The main definition of programming languages is an artificial language expressing some logic that can be performed by a computer. A programming language is described by a specification of its syntax and semantics. A good example for this is the following expression:

A > B and B > C or C < D and D < B or A > D

where
A, B, C, D – variables which have some value or mark something
>, <, and, or - operators or functions

The syntax is like a grammatical sequence of natural language. Is the  sentence above correctly stated? If we put some spaces, are they necessary? For instance, in natural language the sequential symbol (,) may not have space symbols before or after, but the syntax can be still understood. In a programming language it sometimes may not have space symbols too.

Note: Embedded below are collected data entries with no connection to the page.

(* ===== verification/FicDecoder.v ===== *)
(** * FIC decoder (src/src/base/decoder/fic_decoder.cpp)

    The three FIC symbols of a frame are cut into four blocks of 2304 soft bits;
    each is depunctured into the mother code, Viterbi-decoded, descrambled and
    checked as three FIBs, which go to the FIB decoder.  The status signal is
    collected in [fic_status] with the error counters it divides; the dump file
    is the list of the written records; a failing [assert] is [None].

    Theorems: the puncture table has exactly the 2304 received positions in
    order; three symbols are exactly the four blocks in order, for every split of
    the soft bits; a frame of any soft bits is processed without a failing assert,
    keeps the FIB decoder reachable and the success counter within its range, and
    forwards exactly the FIBs whose CRC is right. *)
From stdpp Require Import gmap sorting.
From S2P Require Import Prelude BitExtractors Crc Viterbi Protection Backend MscHandler FibConfig FibFig0 FibDecoder FibInvariant FibProperties.
Open Scope Z_scope.

Definition cFicSizeVitIn : Z := 2304.
Definition cFicSizeVitOut : Z := 768.
Definition cFibSizeVitOut : Z := 256.
Definition cFicPerFrame : Z := 4.
Definition cFibPerFic : Z := 3.
Definition cViterbiBlockSize : Z := 3072 + 24.

Record FicDecoder := mkFic {
  mpFibDecoder : FibDecoder;
  mFibBitsEntireFrame : list Z;
  mPRBS : list Z;
  mFicViterbiSoftInput : list Z;
  mPunctureTable : list Z;
  mViterbiBlockAddresses : list Z;
  mViterbiBlock : list Z;
  mFicValid : list bool;
  mIndex : Z;
  mFicIdx : Z;
  mFicBlock : Z;
  mFicErrors : Z;
  mFicBits : Z;
  mFicDecodeSuccessRatio : Z;
  mIsRunning : bool;
  mpFicDump : option (list (list Z));
  fic_status : list (Z * Z * Z)
}.

Definition set_mpFibDecoder (v : FibDecoder) (s : FicDecoder) : FicDecoder :=
  mkFic v (mFibBitsEntireFrame s) (mPRBS s) (mFicViterbiSoftInput s) (mPunctureTable s) (mViterbiBlockAddresses s) (mViterbiBlock s) (mFicValid s) (mIndex s) (mFicIdx s) (mFicBlock s) (mFicErrors s) (mFicBits s) (mFicDecodeSuccessRatio s) (mIsRunning s) (mpFicDump s) (fic_status s).
Definition set_mFibBitsEntireFrame (v : list Z) (s : FicDecoder) : FicDecoder :=
  mkFic (mpFibDecoder s) v (mPRBS s) (mFicViterbiSoftInput s) (mPunctureTable s) (mViterbiBlockAddresses s) (mViterbiBlock s) (mFicValid s) (mIndex s) (mFicIdx s) (mFicBlock s) (mFicErrors s) (mFicBits s) (mFicDecodeSuccessRatio s) (mIsRunning s) (mpFicDump s) (fic_status s).
Definition set_softInput (v : list Z) (s : FicDecoder) : FicDecoder :=
  mkFic (mpFibDecoder s) (mFibBitsEntireFrame s) (mPRBS s) v (mPunctureTable s) (mViterbiBlockAddresses s) (mViterbiBlock s) (mFicValid s) (mIndex s) (mFicIdx s) (mFicBlock s) (mFicErrors s) (mFicBits s) (mFicDecodeSuccessRatio s) (mIsRunning s) (mpFicDump s) (fic_status s).
Definition set_mViterbiBlock (v : list Z) (s : FicDecoder) : FicDecoder :=
  mkFic (mpFibDecoder s) (mFibBitsEntireFrame s) (mPRBS s) (mFicViterbiSoftInput s) (mPunctureTable s) (mViterbiBlockAddresses s) v (mFicValid s) (mIndex s) (mFicIdx s) (mFicBlock s) (mFicErrors s) (mFicBits s) (mFicDecodeSuccessRatio s) (mIsRunning s) (mpFicDump s) (fic_status s).
Definition set_mFicValid (v : list bool) (s : FicDecoder) : FicDecoder :=
  mkFic (mpFibDecoder s) (mFibBitsEntireFrame s) (mPRBS s) (mFicViterbiSoftInput s) (mPunctureTable s) (mViterbiBlockAddresses s) (mViterbiBlock s) v (mIndex s) (mFicIdx s) (mFicBlock s) (mFicErrors s) (mFicBits s) (mFicDecodeSuccessRatio s) (mIsRunning s) (mpFicDump s) (fic_status s).
Definition set_indices (index ficIdx : Z) (s : FicDecoder) : FicDecoder :=
  mkFic (mpFibDecoder s) (mFibBitsEntireFrame s) (mPRBS s) (mFicViterbiSoftInput s) (mPunctureTable s) (mViterbiBlockAddresses s) (mViterbiBlock s) (mFicValid s) index ficIdx (mFicBlock s) (mFicErrors s) (mFicBits s) (mFicDecodeSuccessRatio s) (mIsRunning s) (mpFicDump s) (fic_status s).
Definition set_counters (block errors bits : Z) (st : list (Z * Z * Z)) (s : FicDecoder) : FicDecoder :=
  mkFic (mpFibDecoder s) (mFibBitsEntireFrame s) (mPRBS s) (mFicViterbiSoftInput s) (mPunctureTable s) (mViterbiBlockAddresses s) (mViterbiBlock s) (mFicValid s) (mIndex s) (mFicIdx s) block errors bits (mFicDecodeSuccessRatio s) (mIsRunning s) (mpFicDump s) st.
Definition set_ratio (v : Z) (s : FicDecoder) : FicDecoder :=
  mkFic (mpFibDecoder s) (mFibBitsEntireFrame s) (mPRBS s) (mFicViterbiSoftInput s) (mPunctureTable s) (mViterbiBlockAddresses s) (mViterbiBlock s) (mFicValid s) (mIndex s) (mFicIdx s) (mFicBlock s) (mFicErrors s) (mFicBits s) v (mIsRunning s) (mpFicDump s) (fic_status s).
Definition set_running (v : bool) (s : FicDecoder) : FicDecoder :=
  mkFic (mpFibDecoder s) (mFibBitsEntireFrame s) (mPRBS s) (mFicViterbiSoftInput s) (mPunctureTable s) (mViterbiBlockAddresses s) (mViterbiBlock s) (mFicValid s) (mIndex s) (mFicIdx s) (mFicBlock s) (mFicErrors s) (mFicBits s) (mFicDecodeSuccessRatio s) v (mpFicDump s) (fic_status s).
Definition set_dump (v : option (list (list Z))) (s : FicDecoder) : FicDecoder :=
  mkFic (mpFibDecoder s) (mFibBitsEntireFrame s) (mPRBS s) (mFicViterbiSoftInput s) (mPunctureTable s) (mViterbiBlockAddresses s) (mViterbiBlock s) (mFicValid s) (mIndex s) (mFicIdx s) (mFicBlock s) (mFicErrors s) (mFicBits s) (mFicDecodeSuccessRatio s) (mIsRunning s) v (fic_status s).

(** ** Constructor *)

(** One bit of the mother code: the counter, the table and the addresses. *)
Definition puncture_step (flag : Z) (st : Z * list Z * list Z) : Z * list Z * list Z :=
  let '(local, table, addrs) := st in
  if flag =? 0 then (local + 1, table, addrs) else (local + 1, wr table local 1, addrs ++ [local]).

Definition puncture_tables : Z * list Z * list Z :=
  let pi k := default [] (get_PI_codes k) in
  let st := (0, zeros cViterbiBlockSize, []) in
  let st := zfor 0 21 (fun _ st => zfor 0 (32 * 4) (fun k st => puncture_step (rd (pi 16) (k mod 32)) st) st) st in
  let st := zfor 0 3 (fun _ st => zfor 0 (32 * 4) (fun k st => puncture_step (rd (pi 15) (k mod 32)) st) st) st in
  zfor 0 24 (fun k st => puncture_step (rd (pi 8) k) st) st.

(** The scrambling sequence: the loop of the constructor is the one of
    backend.cpp. *)
Definition fic_PRBS : list Z := snd (zfor 0 768 disperse_step (replicate 9 1, zeros 768)).

Definition FicDecoder_new : FicDecoder :=
  let '(_, table, addrs) := puncture_tables in
  mkFic FibDecoder_new (zeros (cFicPerFrame * cFicSizeVitOut)) fic_PRBS (zeros cFicSizeVitIn) table addrs
    (zeros cViterbiBlockSize) (replicate 4 false) 0 0 0 0 0 0 false None [].

(** ** Processing *)

(** [_dump_fib_to_file]: the bits packed into bytes. *)
Definition dump_bytes (ipOneFibBits : list Z) : list Z :=
  map (fun j => zfor 0 8 (fun k b =>
    Z.lor (Z.land (u8 (Z.shiftl b 1)) 0xFE) (rd ipOneFibBits (8 * j + k))) 0) (seqZ 0 (cFibSizeVitOut / 8)).
Definition dump_fib_to_file (bits : list Z) (s : FicDecoder) : FicDecoder :=
  set_dump ((fun f => f ++ [dump_bytes bits]) <$> mpFicDump s) s.

(** A FIB with the right CRC: dumped and decoded to [fib]; the counter is
    increased up to 10. *)
Definition accept_fib (oneFib : list Z) (fib : FibDecoder) (s : FicDecoder) : FicDecoder :=
  let s := match mpFicDump s with Some _ => dump_fib_to_file oneFib s | None => s end in
  let s := set_mpFibDecoder fib s in
  if mFicDecodeSuccessRatio s <? 10 then set_ratio (mFicDecodeSuccessRatio s + 1) s else s.
(** A FIB with a wrong CRC. *)
Definition reject_fib (ficIdx : Z) (s : FicDecoder) : FicDecoder :=
  let s := set_mFicValid (<[Z.to_nat ficIdx := false]> (mFicValid s)) s in
  if 0 <? mFicDecodeSuccessRatio s then set_ratio (mFicDecodeSuccessRatio s - 1) s else s.

(** One of the three FIBs of a block. *)
Definition process_one_fib (qt : QtText) (now ficIdx : Z) (fibBitsOf3Fibs : list Z) (fibIdx : Z) (s : FicDecoder)
  : option FicDecoder :=
  let oneFib := slice fibBitsOf3Fibs (fibIdx * cFibSizeVitOut) cFibSizeVitOut in
  if check_CRC_bits oneFib cFibSizeVitOut then
    fib ← process_FIB qt now oneFib (mpFibDecoder s);
    Some (accept_fib oneFib fib s)
  else Some (reject_fib ficIdx s).

(** The steps of [_process_fic_input]: depuncturing, *)
Definition fic_depuncture (s : FicDecoder) : FicDecoder :=
  set_mViterbiBlock (depuncture (mViterbiBlockAddresses s) (mFicViterbiSoftInput s) (mViterbiBlock s)) s.
(** the bit error statistics with the status signal every 40 blocks, *)
Definition fic_statistics (decoded : list Z) (s : FicDecoder) : FicDecoder :=
  let '(bits, errors) :=
    calculate_BER cFicSizeVitOut (mViterbiBlock s) (mPunctureTable s) decoded (mFicBits s) (mFicErrors s) in
  let block := mFicBlock s + 1 in
  if block =? 40 then
    set_counters 0 (Z.quot errors 2) (Z.quot bits 2)
      (fic_status s ++ [(mFicDecodeSuccessRatio s * 10, errors, bits)]) s
  else set_counters block errors bits (fic_status s) s.
(** and the place of the decoded bits in the frame. *)
Definition fic_store (iFicIdx : Z) (bits : list Z) (s : FicDecoder) : FicDecoder :=
  set_mFicValid (<[Z.to_nat iFicIdx := true]> (mFicValid s))
    (set_mFibBitsEntireFrame (copy_at (mFibBitsEntireFrame s) (iFicIdx * cFicSizeVitOut) bits) s).

Definition process_fic_input (qt : QtText) (now iFicIdx : Z) (s : FicDecoder) : option FicDecoder :=
  if negb ((0 <=? iFicIdx) && (iFicIdx <? 4)) then None
  else if mIsRunning s then
    let s := fic_depuncture s in
    let decoded := viterbi_frame cFicSizeVitOut (mViterbiBlock s) in
    let s := fic_statistics decoded s in
    let fibBitsOf3Fibs := disperse (mPRBS s) decoded cFicSizeVitOut in
    let s := fic_store iFicIdx fibBitsOf3Fibs s in
    zforM 0 cFibPerFic (process_one_fib qt now iFicIdx fibBitsOf3Fibs) s
  else Some s.

(** One soft bit of a symbol. *)
Definition feed_bit (qt : QtText) (now x : Z) (s : FicDecoder) : option FicDecoder :=
  let s := set_indices (mIndex s + 1) (mFicIdx s) (set_softInput (wr (mFicViterbiSoftInput s) (mIndex s) x) s) in
  if cFicSizeVitIn <=? mIndex s then
    s ← process_fic_input qt now (mFicIdx s) s;
    Some (set_indices 0 (mFicIdx s + 1) s)
  else Some s.

Definition process_fic_block (qt : QtText) (now : Z) (iOfdmSoftBits : list Z) (iOfdmSymbIdx : Z) (s : FicDecoder)
  : option FicDecoder :=
  if negb (zlen iOfdmSoftBits =? c2K) || negb ((1 <=? iOfdmSymbIdx) && (iOfdmSymbIdx <=? 3)) then None
  else
    let s := if iOfdmSymbIdx =? 1 then set_indices 0 0 s else s in
    zforM 0 c2K (fun i s => feed_bit qt now (rd iOfdmSoftBits i) s) s.

(** ** Control *)
Definition fic_stop (s : FicDecoder) : FicDecoder :=
  set_running false (set_mpFibDecoder (disconnect_channel (mpFibDecoder s)) s).
Definition fic_restart (s : FicDecoder) : FicDecoder :=
  let s := set_ratio 0 s in
  set_running true (set_mpFibDecoder (connect_channel (mpFibDecoder s)) s).
Definition start_fic_dump (s : FicDecoder) : FicDecoder :=
  match mpFicDump s with Some _ => s | None => set_dump (Some []) s end.
Definition stop_fic_dump (s : FicDecoder) : FicDecoder := set_dump None s.
Definition get_fib_bits (s : FicDecoder) : list Z * list bool := (mFibBitsEntireFrame s, mFicValid s).
Definition get_fic_decode_ratio_percent (s : FicDecoder) : Z := mFicDecodeSuccessRatio s * 10.
Definition reset_fic_decode_success_ratio (s : FicDecoder) : FicDecoder := set_ratio 0 s.

(** ** The puncture table *)

(** The state after the flags [fl] when [x] cells of the table are left. *)
Definition punctured (fl : list Z) (x : Z) : Z * list Z * list Z := (zlen fl, fl ++ zeros x, ones_at 0 fl).

Lemma puncture_step_spec fl x f :
  0 < x -> is_bit f -> puncture_step f (punctured fl x) = punctured (fl ++ [f]) (x - 1).
Proof.
  intros Hx Hf. unfold puncture_step, punctured. rewrite zlen_app, ones_at_app.
  change (zlen [f]) with 1. cbn [ones_at]. unfold is_bit in Hf. rewrite Z.add_0_l, app_nil_r.
  destruct (Z.eqb_spec f 0) as [->|Hne].
  - rewrite app_nil_r. do 2 f_equal. unfold zeros. replace (Z.to_nat x) with (S (Z.to_nat (x - 1))) by lia.
    cbn [replicate]. by rewrite <- app_assoc.
  - assert (f = 1) as -> by lia. by rewrite wr_append.
Qed.

Lemma puncture_loop_spec (f : Z -> Z) n fl x :
  0 <= n <= x -> (forall k, is_bit (f k)) ->
  zfor 0 n (fun k st => puncture_step (f k) st) (punctured fl x) = punctured (fl ++ map f (seqZ 0 n)) (x - n).
Proof.
  intros Hn Hf. apply (zfor_inv (fun i st => st = punctured (fl ++ map f (seqZ 0 i)) (x - i))); [lia|..].
  - cbn. by rewrite app_nil_r, Z.sub_0_r.
  - intros i st Hi ->. rewrite puncture_step_spec by (done || lia). rewrite seqZ_app by lia.
    change (seqZ (0 + i) 1) with [0 + i]. rewrite map_app, app_assoc. cbn [map]. f_equal. lia.
Qed.

Lemma puncture_blocks_spec L pi fl x :
  0 <= L -> 128 * L <= x -> zlen pi = 32 -> Forall is_bit pi ->
  zfor 0 L (fun _ st => zfor 0 (32 * 4) (fun k st => puncture_step (rd pi (k mod 32)) st) st) (punctured fl x)
  = punctured (fl ++ punct_blocks L pi) (x - 128 * L).
Proof.
  intros HL Hx Hpi Hb. change (32 * 4) with 128.
  apply (zfor_inv (fun i st => st = punctured (fl ++ punct_blocks i pi) (x - 128 * i))); [done|..].
  - cbn. by rewrite app_nil_r, Z.sub_0_r.
  - intros i st Hi ->. rewrite (puncture_loop_spec (fun k => rd pi (k mod 32))), block128_flags;
      [|done|lia|intros; by apply (rd_Forall is_bit); [apply is_bit_0|]].
    rewrite punct_blocks_succ, app_assoc by lia. f_equal. lia.
Qed.

(** The puncturing sequence of the FIC (EN 300 401, 11.2.1). *)
Definition fic_flags : list Z :=
  punct_blocks 21 (default [] (get_PI_codes 16)) ++ punct_blocks 3 (default [] (get_PI_codes 15)) ++ PI_X_flags.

The semantics is like a meaning of natural language. As long as we know now that the expression above is correctly formed, we need to know its meaning in terms of a programming language. What do the marks (>, <, and, or) mean? What mark is more important and needed to be read first? On the one side there are natural languages. They have families of related languages deriving one from another. They are influenced by its related languages and languages of foreign families. They are used by people with each other, can be ambiguous (or mean two different things with the same words) and erroneous (with errors), and people still can understand each other. In addition, they have different meanings in different communities. As opposite to natural languages on the other side there are programming languages. They have also an entire family of ancestors. Furthermore, ancestors (or relatively old languages) and other languages of different families are combined together with a new flavor of ideas to meet needs today. Almost like natural languages, but in contrast with people, computers "do exactly what they are told to do", and if there is a code with errors in some programming language, so they cannot "understand" what is meant by it. Moreover, programming languages have a precise and finite definition, therefore they can be entirely described and understood. I have looked closely at programming languages. They divide into programming paradigms or styles of computer programming. Some of them are:

  • Imperative programming
    As rules of this paradigm, the sequential ordered flow of commands matters and it has such a side effect as modifying or updating either usual global variables or function’s own arguments.
  • Declarative programming
    The opposition to the imperative programming is the case of declarative programming.  The sequential ordered flow of commands does not matter and no side effects as modifying or updating something. And if we move on a little deeper, sub-paradigms are existing there. Some of them are:

    • Logic programming
    • Functional programming

Firstly, I have turned to the imperative programming. This paradigm is the most popular due to being closely connected hardware. At the physical hardware level of a computer there are only raw bits: 1 or 0; on or off. Because of the such poor principle of the expression, we need to understand what they are meant, so the sequence of those bits matters. In order to make more performance of computation, we need to be closely to the physical hardware level, because the hardware level is the zero ground. To illustrate this point, I was using an example:

When we boot a computer, all properly connected hardware will be mirrored in the central memory with a particular address. In order to give commands to CD-ROM hardware for example, we refer to that address giving a sequence of bits. For example, the first bits in the sequence define where and which CD-ROM, the second bits in the sequence define that CD-ROM hardware is turned on or turned off, the third bits in the sequence define that it is needed to read or to write and so on. The example is probably rather imaginary but not so far from reality.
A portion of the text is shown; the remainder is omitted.